Start of THE RECORDS

Lemma run_ok_extend tr l i t st :
  proj i [l] = [] -> run_ok tr i t st -> run_ok (tr ++ [l]) i t st.
Proof.
  intros Hp [Hs Hst]; unfold run_ok; rewrite proj_app, Hp, app_nil_r.
  split; [apply in_or_app; left; exact Hs |].
  destruct st; [exact Hst | destruct Hst; split; [|apply in_or_app; left]; assumption].
Qed.
Lemma in_snoc {X : Type} (x l : X) tr : In x (tr ++ [l]) <-> In x tr \/ x = l.
Proof. rewrite in_app_iff; simpl; intuition. Qed.

Lemma inv_start tr P t :
  pool_inv tr P ->
  pool_inv (tr ++ [LStart (List.length P) t]) (P ++ [(t, Running (spawn t))]).
Proof.
  intros (H1 & H2 & H3 & H4).
  assert (Hnil : proj (List.length P) tr = [])
    by (apply proj_unused; intros ev Hin; specialize (H3 _ _ Hin); lia).
  split; [|split; [|split]].
  - intros i t' st Hn; destruct (Nat.lt_ge_cases i (List.length P)).
    + rewrite nth_error_app1 in Hn by assumption; apply run_ok_extend, H1, Hn; reflexivity.
    + rewrite nth_error_app2 in Hn by assumption.
      destruct (i - List.length P) as [|k] eqn:E; [|destruct k; discriminate].
      injection Hn as <- <-; replace i with (List.length P) by lia.
      split; [apply in_snoc; right; reflexivity |].
      rewrite proj_app, Hnil; constructor.
  - intros i t' [Hin|[= -> ->]]%in_snoc.
    + destruct (H2 _ _ Hin) as [st Hn]; exists st.
      rewrite nth_error_app1; [exact Hn | apply nth_error_Some; congruence].
    + exists (Running (spawn t)); apply nth_error_mid.
  - intros i ev [Hin|[=]]%in_snoc; rewrite length_app; specialize (H3 _ _ Hin); lia.
  - intros i t' out [Hin|[=]]%in_snoc; specialize (H4 _ _ _ Hin).
    rewrite nth_error_app1; [exact H4 | apply nth_error_Some; congruence].
Qed.

(** A step that touches only run [length P1]. *)
Lemma inv_update tr P1 P2 t s s' l :
  pool_inv tr (P1 ++ (t, s) :: P2) ->
  (forall i, i <> List.length P1 -> proj i [l] = []) ->
  (forall i t', l <> LStart i t') ->
  (forall i ev, l = LStep i ev -> i = List.length P1) ->
  (forall i t' out, l = LDone i t' out -> i = List.length P1 /\ t' = t /\ s' = Finished out) ->
  (forall out, s <> Finished out) ->
  run_ok (tr ++ [l]) (List.length P1) t s' ->
  pool_inv (tr ++ [l]) (P1 ++ (t, s') :: P2).
Proof.
  intros (H1 & H2 & H3 & H4) Hp Hns Hst Hdone Hrun Hok; split; [|split; [|split]].
  - intros i t' st Hn; destruct (Nat.eq_dec i (List.length P1)) as [->|Hi].
    + rewrite nth_error_mid in Hn; injection Hn as <- <-; exact Hok.
    + rewrite (nth_error_other _ _ _ (t, s)) in Hn by exact Hi.
      apply run_ok_extend, H1, Hn; auto.
  - intros i t' [Hin|Hl]%in_snoc; [|destruct (Hns i t' (eq_sym Hl))].
    destruct (H2 _ _ Hin) as [st Hn].
    destruct (Nat.eq_dec i (List.length P1)) as [->|Hi].
    + rewrite nth_error_mid in Hn; injection Hn as <- <-; exists s'; apply nth_error_mid.
    + exists st; rewrite (nth_error_other _ _ _ (t, s)) by exact Hi; exact Hn.
  - intros i ev [Hin|Hl]%in_snoc; rewrite !length_app in *; simpl in *.
    + exact (H3 _ _ Hin).
    + rewrite (Hst i ev (eq_sym Hl)); lia.
  - intros i t' out [Hin|Hl]%in_snoc.
    + specialize (H4 _ _ _ Hin).
      destruct (Nat.eq_dec i (List.length P1)) as [->|Hi].
      * rewrite nth_error_mid in H4; injection H4 as _ Hs; destruct (Hrun out Hs).
      * rewrite (nth_error_other _ _ _ (t, s)) by exact Hi; exact H4.
    + destruct (Hdone i t' out (eq_sym Hl)) as (-> & -> & ->); apply nth_error_mid.
Qed.

Lemma inv_advance tr P1 P2 t p ev p' :
  pool_inv tr (P1 ++ (t, Running p) :: P2) -> pstep w p ev p' ->
  pool_inv (tr ++ [LStep (List.length P1) ev]) (P1 ++ (t, Running p') :: P2).
Proof.
  intros Hinv Hs; apply (inv_update _ _ _ _ (Running p)); auto.
  - intros i Hi; simpl; destruct (Nat.eqb_spec i (List.length P1)); [contradiction | reflexivity].
  - intros i t' [=].
  - intros i ev' [= -> _]; reflexivity.
  - intros i t' out [=].
  - intros out [=].
  - destruct ((proj1 Hinv) _ _ _ (nth_error_mid _ _ _)) as [Hin Hp].
    split; [apply in_snoc; left; exact Hin |].
    rewrite proj_app; simpl; rewrite Nat.eqb_refl; eapply psteps_snoc; eauto.
Qed.

Lemma inv_finish tr P1 P2 t p out :
  pool_inv tr (P1 ++ (t, Running p) :: P2) -> final p = Some out ->
  pool_inv (tr ++ [LDone (List.length P1) t out]) (P1 ++ (t, Finished out) :: P2).
Proof.
  intros Hinv Hf; apply (inv_update _ _ _ _ (Running p)); [exact Hinv | reflexivity | discriminate | discriminate | ..].
  - intros i t' out' [= -> -> ->]; auto.
  - intros out' [=].
  - destruct ((proj1 Hinv) _ _ _ (nth_error_mid _ _ _)) as [Hin Hp].
    split; [apply in_snoc; left; exact Hin |].
    rewrite proj_app, app_nil_r; split; [|apply in_snoc; right; reflexivity].
    rewrite <- (app_nil_r (proj _ tr)); eapply psteps_exec; [exact Hp | apply final_exec, Hf].
Qed.

(** Every reachable table is described by its trace. *)
Lemma reach_inv tr P : reach tr P -> pool_inv tr P.
Proof.
  induction 1 as [|tr P l P' _ IH Hs].
  - split; [|split; [|split]]; [intros [] ? ? [=] | intros ? ? [] | intros ? ? [] | intros ? ? ? []].
  - destruct Hs; eauto using inv_start, inv_advance, inv_finish.
Qed.

(** The slots started and the slots retired along a trace. *)
Definition started (tr : list label) : list nat :=
  flat_map (fun l => match l with LStart i _ => [i] | _ => [] end) tr.
Definition settled (tr : list label) : list nat :=
  flat_map (fun l => match l with LDone i _ _ => [i] | _ => [] end) tr.

Lemma in_started i tr : In i (started tr) -> exists t, In (LStart i t) tr.
Proof. intros (l & Hl & Hi)%in_flat_map; destruct l; simpl in Hi; try contradiction; destruct Hi as [<-|[]]; eauto. Qed.

Lemma in_settled i tr : In i (settled tr) -> exists t out, In (LDone i t out) tr.
Proof. intros (l & Hl & Hi)%in_flat_map; destruct l; simpl in Hi; try contradiction; destruct Hi as [<-|[]]; eauto. Qed.

(** Along any trace each slot is started once and retired at most once. *)
Lemma reach_once tr P : reach tr P -> NoDup (started tr) /\ NoDup (settled tr).
Proof.
  induction 1 as [|tr P l P' Hr [IHs IHd] Hs]; [split; constructor |].
  destruct (reach_inv _ _ Hr) as (_ & H2 & _ & H4); unfold started, settled in *.
  rewrite !flat_map_app; destruct Hs as [P0 t|P1 P2 t p ev p' _|P1 P2 t p out _];
    cbn [flat_map app]; rewrite ?app_nil_r; split; auto; apply NoDup_snoc; auto.
  - intros (t' & Hin)%in_started; destruct (H2 _ _ Hin) as [st Hn].
    rewrite (proj2 (nth_error_None P0 (List.length P0)) (le_n _)) in Hn; discriminate.
  - intros (t' & out' & Hin)%in_settled; specialize (H4 _ _ _ Hin).
    rewrite nth_error_mid in H4; discriminate.
Qed.
End Pool.

Arguments Running {A} p.
Arguments Finished {A} out.
Arguments LStart {A T} i t.
Arguments LStep {A T} i ev.
Arguments LDone {A T} i t out.

(** ** The steps of one run, out of any interleaving *)

(** ** Completing the runs in flight *)

Section Drain.
Context {A T : Type} (w : world) (spawn : T -> prog A).

Definition running (st : @status A) : bool := match st with Running _ => true | _ => false end.

Definition busy (P : @table A T) : nat := List.length (filter (fun x => running (snd x)) P).

Lemma busy_mid P1 P2 (x : T * status) :
  busy (P1 ++ x :: P2) = busy P1 + (if running (snd x) then 1 else 0) + busy P2.
Proof.
  unfold busy; rewrite filter_app, length_app; simpl.
  destruct (running (snd x)); simpl; lia.
Qed.

Lemma busy_split P : busy P > 0 -> exists P1 t p P2, P = P1 ++ (t, Running p) :: P2.
Proof.
  unfold busy; intros H.
  destruct (filter (fun x => running (snd x)) P) as [|[t st] l] eqn:E; [simpl in H; lia |].
  assert (Hin : In (t, st) (filter (fun x => running (snd x)) P)) by (rewrite E; left; reflexivity).
  apply filter_In in Hin as [Hin Hr]; destruct st as [p|]; [| discriminate].
  apply in_split in Hin as (P1 & P2 & ->); eauto.
Qed.

(** One run, bounded by [n], can be taken to its end. *)
Lemma finish_slot n tr P1 P2 t p :
  total w -> reach w spawn tr (P1 ++ (t, Running p) :: P2) -> bounded n p ->
  exists tr' out, reach w spawn (tr ++ tr') (P1 ++ (t, Finished out) :: P2).
Proof.
  revert tr p; induction n as [|n IH]; intros tr p Ht Hr Hb;
    (destruct (final p) as [out|] eqn:Hf;
     [exists [LDone (List.length P1) t out], out; econstructor; [exact Hr | constructor; exact Hf] |]).
  - destruct p; simpl in Hf, Hb; try discriminate; contradiction.
  - destruct (pstep_progress w p Ht Hf) as (ev & p' & Hs).
    assert (Hr' : reach w spawn (tr ++ [LStep (List.length P1) ev]) (P1 ++ (t, Running p') :: P2))
      by (econstructor; [exact Hr | constructor; exact Hs]).
    destruct (IH _ _ Ht Hr' (pstep_bounded _ _ _ _ _ Hb Hs)) as (tr' & out & H).
    exists ([LStep (List.length P1) ev] ++ tr'), out; rewrite app_assoc; exact H.
Qed.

End of THE RECORDS

• _DESCRIPTION OF THE TASK_
State the number of lines in these entries that include the string "retired". Provide nothing beyond that number.

• _OUTPUT OF THE EXERCISE_
2